# Multiple grounds pigtailed



## Bulldog1 (Oct 21, 2011)

Is it a violation to pigtail multiple circuits equipment grounding conductors to one conductor and install on ground bar? Code reference?


----------



## Dennis Alwon (May 9, 2009)

Bulldog1 said:


> Is it a violation to pigtail multiple circuits equipment grounding conductors to one conductor and install on ground bar? Code reference?


Not a problem as long as the equipment grounding conductor is as large as the largest size needed.

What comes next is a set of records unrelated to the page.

(* ===== verification/SimNode.v ===== *)
(** * A run of the node

    The theorems of [Node] and [Agent] on a concrete run: a kill on the example kernel,
    the agent reads its event and marks the pod, then SIGTERM, the closing of the
    reader and the end of the tracing function; and the program that was started
    for it. *)
From S2P Require Import Prelude CTypes BpfTracing BpfCoreRead RingBuffer SimKernel OomKill OomKillCorrect OomKillProps.
From S2P Require Import GoStrings Annotation GoRegexp Lookup GoBinary Metrics GoJson K8s GoErrors Loading Tracer Command Fairness Shutdown SimWorld SimShutdown EndToEnd System Node.
From S2P Require Import GoFlag CommandLine SimCommand Agent.
From S2P Require VmlinuxX86.

Abbreviation kernel0 := (example_kernel x86_layout 131072).
Definition kernel0_sample : list byte := sample_of (Steady kernel0 example_view).
Definition world1 : simw := (handle example_tracer (Sample (error := goerror string) kernel0_sample) example_world).2.

Lemma kernel0_handled :
  handle example_tracer (Sample (error := goerror string) kernel0_sample) example_world =
  (Running, world1).
Proof. vm_compute. reflexivity. Qed.

Lemma sim_is_loaded : loaded (L := simlib) (E := string) [] (example_lib []) sim_objs 10 11.
Proof.
  exists sim_loaded. split; [apply sim_load|].
  split; [vm_compute; reflexivity|]. split; [by apply (bool_decide_eq_true_1 _)|].
  vm_compute. reflexivity.
Qed.

Abbreviation sim_node := (node sim simlib simw string).
Abbreviation sim_node_step := (node_step (L := simlib) (E := string) example_sparc amd64
  VmlinuxX86.vmlinux x86_layout example_tracer catch_up 10%positive).

Section run.
(** The kernel after the probe. *)
Variable kernel1 : sim.
Hypothesis killed : kill_step example_sparc amd64 VmlinuxX86.vmlinux x86_layout kernel0
  (Steady kernel0 example_view) kernel1.
Hypothesis submits : submitted kernel1 = [kernel0_sample].
Hypothesis releases : released kernel1 = 0%nat.

Definition node_at (k : sim) (p : sim_proc) (kills : list (kill sim)) : sim_node :=
  {| n_kernel := k; n_proc := p; n_kills := kills |}.

Abbreviation kernel2 := (ringbuf_consume kernel1).
Abbreviation kills1 := [Steady kernel0 example_view].

Definition node_run (n : nat) : sim_node :=
  match n with
  | 0 => node_at kernel0 (sim_state None Awaiting false Loop sim_loaded example_world) []
  | 1 => node_at kernel1 (sim_state None Awaiting false Loop sim_loaded example_world) kills1
  | 2 => node_at kernel2 (sim_state None Awaiting false Loop sim_loaded world1) kills1
  | 3 => node_at kernel2 (sim_state (Some Canceled) Awaiting false Loop sim_loaded world1) kills1
  | 4 => node_at kernel2 (sim_state (Some Canceled) CallingClose false Loop sim_loaded world1)
           kills1
  | 5 => node_at kernel2 (sim_state (Some Canceled) Exited true Loop sim_reader_closed world1)
           kills1
  | 6 => node_at kernel2 (sim_state (Some Canceled) Exited true (Deferred (Some Canceled))
           sim_reader_closed world1) kills1
  | _ => node_at kernel2 (sim_state (Some Canceled) Exited true (Ended (Some Canceled))
           (sim_close sim_reader_closed) world1) kills1
  end%nat.

Definition node_whose (n : nat) : node_actor :=
  match n with
  | 1 | 5 => Reads
  | 2 => Process Environment
  | 3 | 4 => Process Waiter
  | 6 => Process Tracing_loop
  | _ => InKernel
  end%nat.

(** The event is recorded: the example ring buffer is empty. *)
Lemma kernel0_recorded : record_kill kernel0 (Steady kernel0 example_view) [] = kills1.
Proof using. reflexivity. Qed.

Lemma node_steps : infinite_run sim_node_step node_run node_whose.
Proof using killed submits releases.
  intros n. destruct n as [|[|[|[|[|[|[|n]]]]]]]; cbn [node_whose node_run].
  - unfold node_at at 2. rewrite <- kernel0_recorded. apply node_kill; [|exact killed].
    by apply (bool_decide_eq_true_1 _).
  - replace (sim_state None Awaiting false Loop sim_loaded world1)
      with (after_read (L := simlib) (E := string) example_tracer id (Sample kernel0_sample)
        (sim_state None Awaiting false Loop sim_loaded example_world))
      by (unfold after_read; cbn [world sim_state];
        fold (handle (W := simw) (error := goerror string)); by rewrite kernel0_handled).
    apply node_sample; [done..| |apply permitted_id]. by rewrite submits, releases.
  - apply node_process; [apply signal|by left].
  - apply node_process; [apply waiter_done|by left].
  - apply node_process; [|by left].
    exact (waiter_close example_tracer catch_up (Some Canceled) 11 sim_close false Loop
      sim_loaded world1).
  - apply (node_closed _ _ _ _ _ _ _ kernel2
      (sim_state (Some Canceled) Exited true Loop sim_reader_closed world1)); done.
  - apply node_process; [apply loop_deferred|by right].
  - by apply node_kernel.
Qed.

Lemma node_run_start :
  node_run 0 = node_start [] (example_lib []) example_world None kernel0.
Proof using. unfold node_start. by rewrite <- sim_start. Qed.

(** At the end only the kernel and the environment make steps. *)
Lemma node_fair na :
  match na with Reads | Process Waiter | Process Tracing_loop => True | _ => False end →
  fair node_run node_whose (enabled sim_node_step na) na.
Proof using.
  clear killed submits releases. intros Hna n. exists (n + 7)%nat. split; [lia|]. right. intros [nd Hs].
  rewrite Nat.add_comm in Hs. cbn [Nat.add node_run] in Hs. unfold node_at in Hs.
  inversion Hs; subst; try done.
  match goal with H : pstep _ _ _ _ _ |- _ => apply (ended_stuck _ _ _ _ _ (Some Canceled)) in H end;
    [by subst|done..].
Qed.
End run.

(** The run, for the witnesses. *)
Lemma node_example :
  ∃ run whose, run 0%nat = node_start [] (example_lib []) example_world None kernel0 ∧
    infinite_run sim_node_step run whose ∧
    fair run whose (enabled sim_node_step Reads) Reads ∧
    fair run whose (enabled sim_node_step (Process Waiter)) (Process Waiter) ∧
    fair run whose (enabled sim_node_step (Process Tracing_loop)) (Process Tracing_loop) ∧
    n_kills (run 1%nat) = [Steady kernel0 example_view] ∧
    released (n_kernel (run 2%nat)) = 1%nat ∧ pc (n_proc (run 2%nat)) = Loop ∧
    n_kills (run 2%nat) = [Steady kernel0 example_view] ∧
    ctx_Err (n_proc (run 3%nat)) = Some Canceled ∧
    pc (n_proc (run 7%nat)) = Ended (Some Canceled).
Proof.
  destruct example_kill as (kernel1 & Hk & Hs & Hr).
  exists (node_run kernel1), node_whose. split; [apply node_run_start|].
  split; [by apply node_steps|]. do 3 (split; [by apply node_fair|]).
  split; [done|]. split; [simpl in *; by rewrite Hr|done].
Qed.

(** When the agent has read the event of the one kill, the probe is attached and the
    kill handled. *)
Lemma node_spec_witness :
  ∃ (nd : sim_node) h, pc (n_proc nd) = Loop ∧ 10%positive ∈ opened (lib (n_proc nd)) ∧
    h_kill h = Steady kernel0 example_view ∧
    adds (metrics example_tracer) example_world (world (n_proc nd))
      (tally (verdict_on example_tracer example_view (h_pods h)) (h_ok h))
      (requests_for example_tracer (verdict_on example_tracer example_view (h_pods h))).
Proof.
  destruct node_example as (run & whose & H0 & Hsteps & _ & _ & _ & _ & Hrel & Hpc & Hkills & _).
  set (nd := run 2%nat) in *. exists nd.
  destruct (node_spec example_sparc amd64 VmlinuxX86.vmlinux x86_layout example_tracer catch_up
    [] (example_lib []) example_world None kernel0 sim_objs 10 11 nd)
    as (_ & _ & Hat & _ & _ & hs & last & Ha & Hvs & _ & Hl).
  - by left.
  - exact example_tracer_wf.
  - reflexivity.
  - exact catch_up_frame.
  - done.
  - exact sim_is_loaded.
  - eapply run_reaches; [exact H0|exact Hsteps].
  - cbn [sys_of s_kernel s_kills s_outcome s_world] in *. rewrite Hpc in Hat, Hl.
    rewrite Hrel in Hl. destruct Hl as [[-> Hlen]|(_ & _ & err & w & Hout & _)]; [|done].
    destruct hs as [|h [|h' hs]]; [discriminate Hlen| |discriminate Hlen].
    exists h. split; [exact Hpc|]. split; [exact Hat|].
    rewrite Hkills in Hvs. change ([h_kill h] = [Steady kernel0 example_view]) in Hvs. injection Hvs as Hvs.
    split; [exact Hvs|].
    unfold history, tallies, requests_of in Ha. cbn [fmap list_fmap concat fst snd] in Ha.
    rewrite Hvs, !app_nil_r in Ha. exact Ha.
Defined.

Lemma node_live_witness :
  ∃ run : nat → sim_node, n_kills (run 1%nat) = [Steady kernel0 example_view] ∧
    (∃ m, pc (n_proc (run m)) ≠ Loop ∨ (0 < released (n_kernel (run m)))%nat) ∧
    ∃ m err, pc (n_proc (run m)) = Ended err.
Proof.
  destruct node_example as (run & whose & H0 & Hsteps & Hfr & Hfw & Hfd & Hk1 & _ & _ & _ & Hc & _).
  exists run. split; [exact Hk1|].
  destruct (node_live example_sparc amd64 VmlinuxX86.vmlinux x86_layout example_tracer catch_up
    [] (example_lib []) example_world None kernel0 sim_objs 10 11 run whose) as [Hhandled Hends].
  - by left.
  - exact example_tracer_wf.
  - reflexivity.
  - exact catch_up_frame.
  - done.
  - exact sim_is_loaded.
  - exact H0.
  - exact Hsteps.
  - exact Hfr.
  - split.
    + destruct (Hhandled 1%nat 0%nat) as (m & _ & _ & Hm); [rewrite Hk1; apply le_n|].
      by exists m.
    + destruct (Hends Hfw Hfd ltac:(done) 3%nat) as (m & err & _ & Hm & _); [by rewrite Hc|].
      by exists m, err.
Defined.

(** ** The program *)

Definition agent_args : list gostring :=
  [bs "--victim_annotation=evict-me=yes"; bs "-ignore_global_oom"].

Abbreviation sim_launch := (launch (K := sim) (F := Z) (S := Z) (E := string) sim_float32 []
  sim_env agent_args kernel0 (example_lib []) None example_world).

Lemma agent_launched :
  sim_launch = Serving example_tracer (Some (bs ":8080"))
    (node_start [] (example_lib []) example_world None kernel0).
Proof.
  unfold launch. destruct (parse_command_line _ _) as [[opts ks] rest|] eqn:Ep.
  - assert (start_up (error := goerror string) sim_float32 opts example_world =
      (inr example_tracer, Some (bs ":8080"), example_world)) as ->; [|reflexivity].
    vm_compute in Ep. injection Ep as <- _ _. vm_compute. reflexivity.
  - vm_compute in Ep. discriminate Ep.
Qed.

(** The program runs from its command line to a good end, and the requests it has sent by
    then are those of the samples it was given. *)
Lemma agent_spec_witness :
  ∃ w, rtc (agent_step example_sparc amd64 VmlinuxX86.vmlinux x86_layout catch_up 10%positive)
      sim_launch (Stopped Finished (Some (bs ":8080")) w) ∧
    ∃ (opts : options Z) (ks : Z) rest o (nd : sim_node) hd,
      parse_command_line sim_env agent_args = Parsed (opts, ks) rest ∧ asked opts o ∧
      samples_of hd = take (released (n_kernel nd)) (submitted (n_kernel nd)) ∧
      patches w = concat (asks o <$> hd) ∧ origins o hd (patches w).
Proof.
  destruct node_example as (run & whose & H0 & Hsteps & _ & _ & _ & _ & _ & _ & _ & _ & Hend).
  set (w := world (n_proc (run 7%nat))).
  assert (rtc (agent_step example_sparc amd64 VmlinuxX86.vmlinux x86_layout catch_up 10%positive)
    sim_launch (Stopped Finished (Some (bs ":8080")) w)) as Hr.
  { rewrite agent_launched. eapply rtc_r.
    - apply (agent_serving example_sparc amd64 VmlinuxX86.vmlinux x86_layout catch_up 10%positive
        example_tracer (Some (bs ":8080")) _ (run 7%nat)).
      eapply run_reaches; [exact H0|exact Hsteps].
    - exact (agent_stop _ _ _ _ _ _ example_tracer (Some (bs ":8080")) (run 7%nat)
        (Some Canceled) Hend). }
  exists w. split; [exact Hr|].
  destruct (agent_spec (F := Z) (S := Z) example_sparc amd64 VmlinuxX86.vmlinux x86_layout catch_up
    10%positive sim_float32 [] sim_env agent_args kernel0 (example_lib []) None example_world
    (Stopped Finished (Some (bs ":8080")) w))
    as (opts & ks & rest & Hp & [(_ & Hs & _)|(o & nd & err & (Ha & _ & w1 & _ & _ & hd & Hh & Hq) & Hw & _)]).
  - by left.
  - reflexivity.
  - exact catch_up_frame.
  - done.
  - exact Hr.
  - exfalso. vm_compute in Hp. injection Hp as <- _ _. vm_compute in Hs. discriminate Hs.
  - exists opts, ks, rest, o, nd, hd. split; [exact Hp|]. split; [exact Ha|].
    destruct Hh as (_ & Hsm & _). split; [exact Hsm|].
    destruct Hq as (rqs & Hpa & Hrq & Ho). rewrite <- Hw in Hpa.
    change (patches w = rqs) in Hpa. rewrite Hpa. split; [exact Hrq|exact Ho].
Defined.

This is not exactly what you want but it is the same... 250.122(C) & 250.148


----------



## Bulldog1 (Oct 21, 2011)

Dennis Alwon said:


> Not a problem as long as the equipment grounding conductor is as large as the largest size needed.
> 
> This is not exactly what you want but it is the same... 250.122(C) & 250.148



Yea I saw those sections but was thinking it was not legal because you don't see it done in my area except for old installations. I could see it saving a lot of time and would think the production companies would be doing it if it was legal.


----------



## Dennis Alwon (May 9, 2009)

Bulldog1 said:


> Yea I saw those sections but was thinking it was not legal because you don't see it done in my area except for old installations. I could see it saving a lot of time and would think the production companies would be doing it if it was legal.


So how would you connect all the equipment grounding conductor's together? Split bolt is only compliant for 2 wires and wirenuts will not work when there are many conductors. It is easier to just put it on the bar.


----------



## Bulldog1 (Oct 21, 2011)

They used a big blue wirenut and twisted a bunch of #12's together connected with a piece of #10. I wouldn't do it. This is a care where its legal to do do but looks hack IMO .


----------



## BurtiElectric (Jan 11, 2011)

Dennis Alwon said:


> So how would you connect all the equipment grounding conductor's together? Split bolt is only compliant for 2 wires and wirenuts will not work when there are many conductors. It is easier to just put it on the bar.


Buchanan crimp


----------



## Shockdoc (Mar 4, 2010)

They don't say anything to me about slamming a dozen grounds under one lug as long as the grounded conductors are individual under lugs.
I believe that code in the book only applies to neutrals , you can still double or triple up grounds.


----------



## Tom45acp (Sep 6, 2011)

Shockdoc said:


> They don't say anything to me about slamming a dozen grounds under one lug as long as the grounded conductors are individual under lugs.
> I believe that code in the book only applies to neutrals , you can still double or triple up grounds.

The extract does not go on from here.